The Ontario Institute for Regenerative Medicine (OIRM) learned it would be losing its financial support as part of the Progressive Conservatives’ “line-by-line review” of the province’s finances, said Dr. Duncan Stewart, the institute’s president and scientific director.
I think it’s pretty clear that the OIRM, our institute, will not continue in its present form.
– Dr. Duncan Stewart, OIRM president
“The decision was made purely on that basis,” Stewart told CBC Radio’s All In A Day on Wednesday.
“It’s not being made on the basis of any consideration of how successful we’ve been. It’s purely a process of trying to find ways of saving money.”
The OIRM helps “facilitate and catalyze” the movement of stem cell research from the realm of pure science to clinical trials, Stewart said.

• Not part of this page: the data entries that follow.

(* ===== verification/InboundQueue.v ===== *)
(** * The inbound queue

    Models [in-memory-network/src/network/inbound_queue.rs]: the queue that
    delivers packets when their arrival time comes, and the future that reads
    it. *)

From S2P Require Import Prelude Ip Transmit Heap.

Record PrioritizedInTransitData : Type := mkPrioritized {
  p_data : InTransitData;
  p_sent : Z;
  p_delay : Z;
}.

Definition arrival_time (p : PrioritizedInTransitData) : Z := p_sent p + p_delay p.

(** [self >= other] of the reversed [Ord]: earlier arrivals first, then lower
    packet numbers. *)
Definition above (p q : PrioritizedInTransitData) : Prop :=
  arrival_time p < arrival_time q ∨
  (arrival_time p = arrival_time q ∧ d_number (p_data p) ≤ d_number (p_data q)).

#[export] Instance above_dec p q : Decision (above p q).
Proof. unfold above. apply _. Defined.

Lemma above_trans p q r : above p q → above q r → above p r.
Proof. unfold above. lia. Qed.
Lemma above_total p q : above p q ∨ above q p.
Proof. unfold above. lia. Qed.
Lemma above_refl p : above p p.
Proof. unfold above. lia. Qed.
#[export] Hint Resolve above_refl : workbench.

Definition inbound_heap : BinaryHeap PrioritizedInTransitData above (list PrioritizedInTransitData) :=
  list_heap above above_trans above_total.

(** Wakers are identified by the task they wake. *)
Definition waker : Type := nat.

Section queue.
Context {H : Type} {HH : BinaryHeap PrioritizedInTransitData above H}.
(** Whether a timer with the given deadline is ready at the given instant. *)
Context (timer_elapsed : Z → Z → bool).

Record InboundQueue : Type := mkQueue {
  q_queue : H;
  q_notify_new_transmits : list waker;
}.

Definition InboundQueue_new : InboundQueue := mkQueue heap_new [].

(** [InboundQueue::send] at [now]; the second component is the tasks woken. *)
Definition queue_send (now : Z) (data : InTransitData) (delay : Z) (q : InboundQueue)
    : InboundQueue * list waker :=
  (mkQueue (heap_push (mkPrioritized data now delay) (q_queue q)) [],
   q_notify_new_transmits q).

Record DeliveredTransmit : Type := mkDelivered { dv_data : InTransitData; dv_sent : Z }.

Definition delivered_of (p : PrioritizedInTransitData) : DeliveredTransmit :=
  mkDelivered (p_data p) (p_sent p).

(** [NextPacketDelivery]: the state of the future; the queue is shared and is
    passed separately. *)
Record NextPacketDelivery : Type := mkDelivery {
  n_sleep : option Z;
  n_max_transmits : Z;
}.

Definition NextPacketDelivery_new (max_transmits : Z) : NextPacketDelivery :=
  mkDelivery None max_transmits.

(** How the loop of [poll] is left: through a [break], through the [ready!]
    of a timer that has not elapsed, or through a failed [unwrap]. *)
Inductive LoopExit : Type := Broke | NotReady | Panicked.

(** The loop of [poll].  An iteration leaves the loop, starts a timer or
    delivers a packet; [fuel] bounds the number of iterations. *)
Fixpoint poll_loop (fuel : nat) (now max_transmits : Z) (sleep : option Z) (queue : H)
    (delivered : list PrioritizedInTransitData)
    : option (LoopExit * option Z * H * list PrioritizedInTransitData) :=
  match fuel with
  | O => None
  | S fuel' =>
      let next_packet :=
        match heap_peek queue with
        | None => Some (Broke, None, queue, delivered)
        | Some next =>
            if now <? arrival_time next
            then poll_loop fuel' now max_transmits (Some (arrival_time next)) queue delivered
            else match heap_pop queue with
                 | Some (data, queue') =>
                     poll_loop fuel' now max_transmits None queue' (delivered ++ [data])
                 | None => Some (Panicked, None, queue, delivered)
                 end
        end in
      if max_transmits <=? Z.of_nat (length delivered)
      then Some (Broke, sleep, queue, delivered)
      else match sleep with
           | Some deadline =>
               if negb (bool_decide (delivered = []))
               then Some (Broke, sleep, queue, delivered)
               else if timer_elapsed deadline now then next_packet
               else Some (NotReady, sleep, queue, delivered)
           | None => next_packet
           end
  end.

Definition poll_fuel (queue : H) : nat := length (heap_items queue) + 3.

Inductive Poll : Type :=
  | Pending
  | Ready (delivered : list DeliveredTransmit)
  | PollPanic.

(** [NextPacketDelivery::poll] at [now], called by the task [w]. *)
Definition poll (now : Z) (w : waker) (f : NextPacketDelivery) (q : InboundQueue)
    : option (Poll * NextPacketDelivery * InboundQueue) :=
  match poll_loop (poll_fuel (q_queue q)) now (n_max_transmits f) (n_sleep f) (q_queue q) [] with
  | None => None
  | Some (exit, sleep, queue, delivered) =>
      let f' := mkDelivery sleep (n_max_transmits f) in
      match exit with
      | Panicked => Some (PollPanic, f', mkQueue queue (q_notify_new_transmits q))
      | NotReady => Some (Pending, f', mkQueue queue (q_notify_new_transmits q))
      | Broke =>
          match delivered with
          | [] => Some (Pending, f', mkQueue queue (q_notify_new_transmits q ++ [w]))
          | _ => Some (Ready (delivered_of <$> delivered), f',
                       mkQueue queue (q_notify_new_transmits q))
          end
      end
  end.

(** ** Correctness *)
Context (Helapsed : ∀ d n, timer_elapsed d n = true → d ≤ n).

(** What a delivery of [new] out of [items], leaving [rest], promises. *)
Record delivery (now max : Z) (items new rest : list PrioritizedInTransitData) : Prop :=
  mkDeliverySpec {
  del_perm : items ≡ₚ new ++ rest;
  del_due : ∀ p, p ∈ new → arrival_time p ≤ now;
  del_sorted : StronglySorted above new;
  del_first : ∀ p q, p ∈ new → q ∈ rest → above p q;
  del_bound : Z.of_nat (length new) ≤ max;
  del_complete : Z.of_nat (length new) < max → ∀ q, q ∈ rest → now < arrival_time q;
}.
Definition track_packet_in_transit (now : Z) (node : Node) (link_id : string) (packet : InTransitData)
    : SimulationStepTracer → SimulationStepTracer :=
  record_kind now (PacketInTransit (mkInTransit (d_id packet) (n_id node) link_id)).

Definition track_dropped_on_arrival (now : Z) (node : Node) (packet : InTransitData)
    : SimulationStepTracer → SimulationStepTracer :=
  record_kind now (in_node_step node packet true).

Definition track_dropped_by_buffer_clear_event (now : Z) (node : Node) (packet : InTransitData)
    : SimulationStepTracer → SimulationStepTracer :=
  record_kind now (dropped_step node packet BufferCleared).

Definition track_dropped_randomly (now : Z) (node : Node) (packet : InTransitData) (t : SimulationStepTracer)
    : SimulationStepTracer :=
  warn now (PacketLost (d_source_id packet) (d_number packet))
    (record_kind now (dropped_step node packet Random) t).

Definition set_warned (node_id : string) (t : SimulationStepTracer) : SimulationStepTracer :=
  mkTracer (simulation_start t) (recorded_steps t) (network_spec t)
    ({[node_id]} ∪ already_warned_dropped_from_buffer t) (enable_warnings t) (tr_printed t).

Definition track_dropped_because_buffer_full (now : Z) (node : Node) (packet : InTransitData)
    (t : SimulationStepTracer) : SimulationStepTracer :=
  let t := record_kind now (dropped_step node packet BufferFull) t in
  let first_dropped := negb (bool_decide (n_id node ∈ already_warned_dropped_from_buffer t)) in
  let t := set_warned (n_id node) t in
  if first_dropped then warn now (OutboundBufferFull (d_number packet) (n_id node)) t else t.

Definition track_lost_in_transit (now : Z) (link_id : string) (data : InTransitData)
    : SimulationStepTracer → SimulationStepTracer :=
  record_kind now (PacketLostInTransit (mkLost (d_id data) link_id)).

Definition track_failures (now : Z) (node : Node) (packet : InTransitData) (duplicate : bool)
    (extra_delay : Z) (congestion_experienced : bool) (t : SimulationStepTracer) : SimulationStepTracer :=
  let t := if negb (extra_delay =? 0)
           then record_kind now (PacketExtraDelay (mkExtraDelay (d_id packet) (n_id node) extra_delay)) t
           else t in
  let t := if duplicate
           then warn now (SentDuplicate (n_id node) (d_number packet))
                  (record_kind now (PacketDuplicated (generic_event node packet)) t)
           else t in
  if congestion_experienced
  then warn now (MarkedCongestion (n_id node) (d_number packet))
         (record_kind now (PacketCongestionEvent (generic_event node packet)) t)
  else t.

Definition track_read_by_host (now : Z) (host_id : string) (data : InTransitData)
    : SimulationStepTracer → SimulationStepTracer :=
  record_kind now (PacketDeliveredToApplication (mkGeneric (d_id data) (d_number data) (d_size data) host_id)).

(** What the network tells the tracer. *)
Inductive Track : Type :=
  | LinkChanged (e : LinkEventPayload)
  | NodeChanged (e : NodeEventPayload)
  | InNode (node : Node) (packet : InTransitData)
  | InTransit (node : Node) (link_id : string) (packet : InTransitData)
  | DroppedOnArrival (node : Node) (packet : InTransitData)
  | DroppedByClear (node : Node) (packet : InTransitData)
  | DroppedRandomly (node : Node) (packet : InTransitData)
  | DroppedBufferFull (node : Node) (packet : InTransitData)
  | LostInTransit (link_id : string) (packet : InTransitData)
  | InjectedFailures (node : Node) (packet : InTransitData) (duplicate : bool) (extra_delay : Z) (ce : bool)
  | ReadByHost (host_id : string) (packet : InTransitData).

Definition track (now : Z) (x : Track) (t : SimulationStepTracer) : SimulationStepTracer :=
  match x with
  | LinkChanged e => track_link_event now e t
  | NodeChanged e => track_node_event now e t
  | InNode node packet => track_packet_in_node now node packet t
  | InTransit node link_id packet => track_packet_in_transit now node link_id packet t
  | DroppedOnArrival node packet => track_dropped_on_arrival now node packet t
  | DroppedByClear node packet => track_dropped_by_buffer_clear_event now node packet t
  | DroppedRandomly node packet => track_dropped_randomly now node packet t
  | DroppedBufferFull node packet => track_dropped_because_buffer_full now node packet t
  | LostInTransit link_id packet => track_lost_in_transit now link_id packet t
  | InjectedFailures node packet duplicate extra_delay ce =>
      track_failures now node packet duplicate extra_delay ce t
  | ReadByHost host_id packet => track_read_by_host now host_id packet t
  end.

Definition track_all (l : list (Z * Track)) (t : SimulationStepTracer) : SimulationStepTracer :=
  foldl (λ t '(now, x), track now x t) t l.

(** ** Which steps of a log are warned of *)

(** The steps that are warned of; of the packets a node drops because its buffer is
    full, the first; [warned] are the nodes that had one before. *)
Fixpoint warned_steps (warned : gset string) (steps : list SimulationStep) : list SimulationStep :=
  match steps with
  | [] => []
  | s :: steps =>
      match step_kind s with
      | PacketDropped (mkDropped _ _ Random) | PacketDuplicated _ | PacketCongestionEvent _ =>
          s :: warned_steps warned steps
      | PacketDropped (mkDropped _ node_id BufferFull) =>
          if bool_decide (node_id ∈ warned) then warned_steps warned steps
          else s :: warned_steps ({[node_id]} ∪ warned) steps
      | _ => warned_steps warned steps
      end
  end.

(** The warning of a step. *)
Definition warns_of (s : SimulationStep) (w : Warning) : Prop :=
  wa_elapsed w = step_time s ∧
  match step_kind s, wa_message w with
  | PacketDropped (mkDropped _ _ Random), PacketLost _ _ => True
  | PacketDropped (mkDropped _ node_id BufferFull), OutboundBufferFull _ node_id' => node_id' = node_id
  | PacketDuplicated p, SentDuplicate node_id number => node_id = g_node_id p ∧ number = g_packet_number p
  | PacketCongestionEvent p, MarkedCongestion node_id number =>
      node_id = g_node_id p ∧ number = g_packet_number p
  | _, _ => False
  end.

(** The nodes that dropped a packet because their buffer was full. *)
Definition full_at (s : SimulationStep) : gset string :=
  match step_kind s with PacketDropped (mkDropped _ node_id BufferFull) => {[node_id]} | _ => ∅ end.

Definition full_nodes (steps : list SimulationStep) : gset string := ⋃ (full_at <$> steps).

(** ** The warnings follow the log *)
Lemma full_nodes_snoc steps s : full_nodes (steps ++ [s]) = full_nodes steps ∪ full_at s.
Proof. unfold full_nodes. rewrite fmap_app, union_list_app_L. simpl. set_solver. Qed.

On Wednesday, the institute awarded grants to 16 regenerative medicine research projects in Ontario, including a number underway at the Ottawa Hospital Research Institute.
Stewart told All In A Day that with their funding cut for 2020, such grants are unlikely next year.
‘Try to make the case’
One example of a project that could die if OIRM loses its funding, Stewart said, involves looking at whether stem cells can reduce inflammation in people suffering from septic shock — a “very serious condition” with a high mortality rate.
Research into stem cell therapy that could accelerate the growth of lungs in premature babies may also be at risk, he added.
“Certainly, we’re going to try to make the case [that we’re worth funding],” Stewart said.
“I think a decision’s already been made, so I think it’s pretty clear that the OIRM, our institute, will not continue in its present form.”
Stewart said the institute is already exploring alternative funding models.